管理監督者の基準
最近,関与先から相談があったので,社会保険労務士の知識としては基本中の基本について述べてみたい。
まず労働基準法第41条に定める管理監督者に該当すれば労働時間,休憩及び休日の定めが適用除外になるので,時間外や休日に勤務しても「時間外手当」はもちろん,「休日出勤手当」を支払わなくとも労働基準法24条(賃金支払5原則)や同法37条(割増賃金支払義務)に違反しない。
そして管理監督者として取り扱うことができる労働者とはどのような職位等にある者なのかについて,これを行政通達にある原則論を読み解くと,以下の①から③を満たせば「管理監督者」に該当することになっている。
- 原則論として,労働時間規制になじまない態様にある者で,企業内での『管理監督者の範囲』は限定的とすべき。
- 職位の名称にとらわれることなく,職務内容,責任と権限,勤務態様に着目して管理監督者を選定すべき。
- 基本給,役職手当及びボーナスについて,一般労働者に比して優遇措置が設けられていること。
- スタッフ職(例えば,担当部長など)についても,①から③に該当するなら管理監督者として取り扱うことが可能であること。
ちなみに多くの中小企業では,私の経験則上,「課長」という役職がつけば自動的に残業手当を付けない等の実態を散見する。
そして,賃金や与えられた権限を確認すると,労働基準法第41条に定める管理監督者には到底該当しないことがほとんどだ。
これも日本特有の企業風土なのかもしれない。
以下に行政通達を記載しておきます。
[昭和63年3月14日基発150号]
- 原則
労基法に規定する労働時間,休憩及び休日等の労働条件は,最低基準を定めたものであるから,この規制の枠を超えて労働させる場合には,法所定の割増賃金を支払うべきことは,すべての労働者に共通する基本原則であり,企業が人事管理上或いは営業政策上の必要等から任命する職制上の役付者であれば全てが管理監督者として例外的取り扱いが認められるものではないこと。

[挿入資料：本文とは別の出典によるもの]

(* ===== verification/GoStruct.v ===== *)
(** * Decoding JSON into Go structs

    [json.Unmarshal(data, &s)] for a struct [s]: the members of the top-level
    object are visited in source order, each is matched to a field by exact
    and then by case-folded name, and a type mismatch is remembered while
    decoding goes on.  A [json.RawMessage] field keeps the member's text. *)

From S2P Require Import Prelude GoText GoJson.

(** The first [n] bytes of a string. *)
Definition stake (n : nat) (s : string) : string := String.substring 0 n s.

(** A member of the top-level object: key, source text and decoded value. *)
Record member := MkMember { m_key : string; m_raw : string; m_val : json }.

Inductive document :=
| DObject (ms : list member)
| DNull
| DOther.

(** The members of an object whose opening brace has been read. *)
Fixpoint raw_members (fuel : nat) (s : string) (acc : list member)
  : option (list member * string) :=
  match fuel with
  | O => None
  | S fuel =>
    match s with
    | EmptyString => None
    | String q r =>
      if byte q =? 34 then
        match lex_str r with
        | None => None
        | Some (k, r1) =>
          match skip_ws r1 with
          | EmptyString => None
          | String c r2 =>
            if byte c =? 58 then
              let vs := skip_ws r2 in
              match pval (2 * strlen vs + 2) 1 vs with
              | None => None
              | Some (v, r3) =>
                let acc := acc ++ [MkMember k (stake (strlen vs - strlen r3) vs) v] in
                match skip_ws r3 with
                | EmptyString => None
                | String c' r4 =>
                  if byte c' =? 44 then raw_members fuel (skip_ws r4) acc
                  else if byte c' =? 125 then Some (acc, r4)
                  else None
                end
              end
            else None
          end
        end
      else None
    end
  end.

(** The whole input is checked before any field is set. *)
Definition read_document (data : string) : option document :=
  let s := skip_ws data in
  match s with
  | String c r =>
    if byte c =? 123 then
      match skip_ws r with
      | EmptyString => None
      | String c1 r1 =>
        if byte c1 =? 125 then if bool_decide (skip_ws r1 = "") then Some (DObject []) else None
        else match raw_members (strlen s) (String c1 r1) [] with
             | Some (ms, rest) => if bool_decide (skip_ws rest = "") then Some (DObject ms) else None
             | None => None
             end
      end
    else match parse data with
         | None => None
         | Some JNull => Some DNull
         | Some _ => Some DOther
         end
  | EmptyString => None
  end.

(** [foldName] of encoding/json, on the runes that fold to ASCII letters;
    other runes never match a field of the program, whose names are ASCII. *)
Definition fold_rune (r : Z) : Z :=
  if in_range 97 122 r then r - 32
  else if r =? 383 then 83 else if r =? 8490 then 75 else r.
Definition fold_name (s : string) : list Z := map fold_rune (runes s).

(** [strings.EqualFold] against an ASCII string. *)
Definition fold_equal (s t : string) : bool := bool_decide (fold_name s = fold_name t).

(** The field a key is decoded into. *)
Definition match_field (fields : list string) (key : string) : option string :=
  if decide (key ∈ fields) then Some key
  else List.find (fun f => fold_equal f key) fields.

(** ** Field decoders: new value and whether the member's type fits *)
Definition set_string (old : string) (m : member) : string * bool :=
  match m_val m with
  | JStr s => (s, true)
  | JNull => (old, true)
  | _ => (old, false)
  end.

(** [strconv.ParseInt(text, 10, 64)] on a number literal. *)
Definition parse_int (text : string) : option Z :=
  let '(neg, ds) := match text with
                    | String c r => if byte c =? 45 then (true, r) else (false, text)
                    | EmptyString => (false, text)
                    end in
  if bool_decide (ds = "") || negb (all_digits ds) then None
  else let z := if neg : bool then - digits_value 0 ds else digits_value 0 ds in
       if (int64_min <=? z) && (z <=? int64_max) then Some z else None.
(** [json.Unmarshal] into a map; [null] gives the nil map. *)
Definition unmarshal_map (s : string) : option gomap :=
  match parse s with
  | Some (JObj m) => if has_other (JObj m) then None else Some (Some m)
  | Some JNull => Some None
  | _ => None
  end.
(** [strconv.Atoi]: an optional sign and digits, in the int64 range. *)
Definition atoi (s : string) : option Z :=
  match s with
  | String c r => if byte c =? 43 then (if has_prefix r "-" then None else parse_int r)
                  else parse_int s
  | EmptyString => None
  end.
Definition set_int (old : Z) (m : member) : Z * bool :=
  match m_val m with
  | JNull => (old, true)
  | JFloat _ | JOther _ =>
    match parse_int (m_raw m) with Some z => (z, true) | None => (old, false) end
  | _ => (old, false)
  end.

(** [map[string]any]: an existing map is reused and keeps its entries. *)
Definition set_map (old : gomap) (m : member) : gomap * bool :=
  match m_val m with
  | JObj kvs => (Some (foldl (fun acc kv => mset kv.1 kv.2 acc) (default [] old) kvs),
                 negb (has_other (JObj kvs)))
  | JNull => (None, true)
  | _ => (old, false)
  end.

(** [json.RawMessage] and [*json.RawMessage]. *)
Definition set_raw (m : member) : string := m_raw m.
Definition set_raw_ptr (m : member) : option string :=
  match m_val m with JNull => None | _ => Some (m_raw m) end.

(** The elements of a JSON array decoded into a [[]string]: a null element
    leaves the slot as it is. *)
Fixpoint set_strings (old : list string) (l : list json) : list string * bool :=
  match l with
  | [] => ([], true)
  | v :: l' =>
    let prev := default "" (head old) in
    let '(rest, ok) := set_strings (tail old) l' in
    match v with
    | JStr s => (s :: rest, ok)
    | JNull => (prev :: rest, ok)
    | _ => (prev :: rest, false)
    end
  end.
Definition set_string_list (old : list string) (v : json) : list string * bool :=
  match v with
  | JArr l => set_strings old l
  | JNull => ([], true)
  | _ => (old, false)
  end.

Section unmarshal.
Context {S : Type} (fields : list string) (set_field : string -> member -> S -> S * bool).

Definition decode_member (acc : S * bool) (m : member) : S * bool :=
  match match_field fields (m_key m) with
  | Some f => let '(s, ok) := set_field f m acc.1 in (s, acc.2 && ok)
  | None => acc
  end.

(** The struct after decoding and whether the error is nil. *)
Definition unmarshal_struct (data : string) (zero : S) : S * bool :=
  match read_document data with
  | None => (zero, false)
  | Some DNull => (zero, true)
  | Some DOther => (zero, false)
  | Some (DObject ms) => foldl decode_member (zero, true) ms
  end.
End unmarshal.

(** ** Nested values

    A field of struct type is decoded from the member's text, over the value
    it has; a [[]T] of structs element by element, over the elements it has. *)
Definition of_raw (raw : string) : member :=
  MkMember "" raw (default JNull (parse raw)).

(** The elements of an array whose opening bracket has been read. *)
Fixpoint raw_elements (fuel : nat) (s : string) (acc : list string) : option (list string) :=
  match fuel with
  | O => None
  | S fuel =>
    let vs := skip_ws s in
    match pval (2 * strlen vs + 2) 1 vs with
    | None => None
    | Some (_, r) =>
      let acc := acc ++ [stake (strlen vs - strlen r) vs] in
      match skip_ws r with
      | EmptyString => None
      | String c r' =>
        if byte c =? 44 then raw_elements fuel r' acc
        else if byte c =? 93 then Some acc
        else None
      end
    end
  end.
Definition array_elements (raw : string) : list string :=
  match skip_ws raw with
  | String _ r =>
    match skip_ws r with
    | String c _ => if byte c =? 93 then [] else default [] (raw_elements (strlen raw) r [])
    | EmptyString => []
    end
  | EmptyString => []
  end.

Definition set_struct {S} (fields : list string) (set_field : string -> member -> S -> S * bool)
  (old : S) (m : member) : S * bool :=
  unmarshal_struct fields set_field (m_raw m) old.

Fixpoint set_elements {S} (decode : S -> member -> S * bool) (zero : S) (old : list S)
  (raws : list string) : list S * bool :=
  match raws with
  | [] => ([], true)
  | r :: raws =>
    let '(x, ok) := decode (default zero (head old)) (of_raw r) in
    let '(xs, ok') := set_elements decode zero (tail old) raws in
    (x :: xs, ok && ok')
  end.
Definition set_list {S} (decode : S -> member -> S * bool) (zero : S) (old : list S) (m : member)
  : list S * bool :=
  match m_val m with
  | JArr _ => set_elements decode zero old (array_elements (m_raw m))
  | JNull => ([], true)
  | _ => (old, false)
  end.

(** [map[string]string]; [None] is the nil map. *)
Definition smap := option (list (string * string)).
Definition sget (m : smap) (k : string) : string :=
  match m with Some l => default "" (assoc k l) | None => "" end.
Definition set_string_map (old : smap) (m : member) : smap * bool :=
  match read_document (m_raw m) with
  | Some (DObject ms) =>
    let '(l, ok) :=
      foldl (fun acc mm => let '(v, ok) := set_string "" mm in (mset (m_key mm) v acc.1, acc.2 && ok))
        (default [] old, true) ms in
    (Some l, ok)
  | Some DNull => (None, true)
  | _ => (old, false)
  end.

Example duplicate_members :
  read_document (" {" +:+ String (chr 34) ("a" +:+ String (chr 34) " : [1] , ")
                 +:+ String (chr 34) ("A" +:+ String (chr 34) ": {} }"))
  = Some (DObject [MkMember "a" "[1]" (JArr [number_value "1"]); MkMember "A" "{}" (JObj [])]).
Proof. vm_compute. reflexivity. Qed.

Example nested_array :
  array_elements " [ {} , [1, 2],null]" = ["{}"; "[1, 2]"; "null"].
Proof. vm_compute. reflexivity. Qed.

Lemma atoi_itoa n : 0 <= n <= int64_max -> atoi (itoa n) = Some n.
Proof.
  intros Hn. unfold itoa. replace (n <? 0) with false by lia. destruct (utoa_spec n) as (d & ds & E & Hd & Hds & _); [lia|].
  pose proof (byte_digit d Hd) as Hb. unfold atoi, parse_int. rewrite E. replace (byte (digit d) =? 43) with false by lia.
  replace (byte (digit d) =? 45) with false by lia. rewrite bool_decide_eq_false_2 by done. rewrite <- E, digits_value_utoa by lia.
  rewrite E. cbn [all_digits]. rewrite is_digit_digit, Hds by done. cbn [negb andb orb].
  destruct (Z.leb_spec int64_min n), (Z.leb_spec n int64_max); try done; unfold int64_min in *; lia.
Qed.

- 適用除外の趣旨(労働基準法第41条により労働時間,休憩及び休日の定めが除外されることの趣旨)
これらの職制上の役付者のうち,労働時間,休憩,休日等に関する規制の枠を超えて活動することが要請されざるを得ない,重要な職務と責任を有し,現実の勤務態様も,労働時間等の規制になじまないような立場にある者に限って管理監督者として41条による労働時間,休憩及び休日の適用除外が認められる趣旨であること。
したがって,その範囲はその限りに限定しなければならないものであること。
- 実態に基づく判断
一般に企業においては,職務内容と権限等に応じた地位(職位)と経験,能力等に基づく格付(資格)とによって人事管理が行われている場合があるが,管理監督者の範囲を決めるにあたっては,係る□及び職位の名称にとらわれることなく,職務内容,責任と権限,勤務態様に着目する必要があること。
- 待遇に関する留意
管理監督者であるか否かの判断に当たっては,上記のほか,賃金等の待遇面についても無視しえないものであること。この場合,定期給与である基本給,役職手当等において,その地位にふさわしい待遇がなされているか否か,ボーナス等の一時金の支給率,その算定基礎賃金等についても役職者以外の一般労働者に比し優遇措置が講じられているか否か等について留意する必要があること。なお,一般労働者に比べ優遇措置が講じられているからといって,実態のない役職者が管理監督者に含まれるものではないこと。
- スタッフ職の扱い(部下を持たない管理職等のこと)
労働基準法制定当時にはあまり見られなかったいわゆる「スタッフ職」が,本社の企画,調査等の部門に多く配置されており,これらスタッフの企業内における処遇の程度によっては管理監督者と同様に取り扱い,法の規制外においても,これらスタッフ職の地位からして特に労働者の保護に欠けるおそれがないと考えられ,かつ,法が管理者も含めていることに着目して,一定の範囲の者については,労働基準法第41条による管理監督者の該当者に含めて取り扱うことが妥当であると考えられること。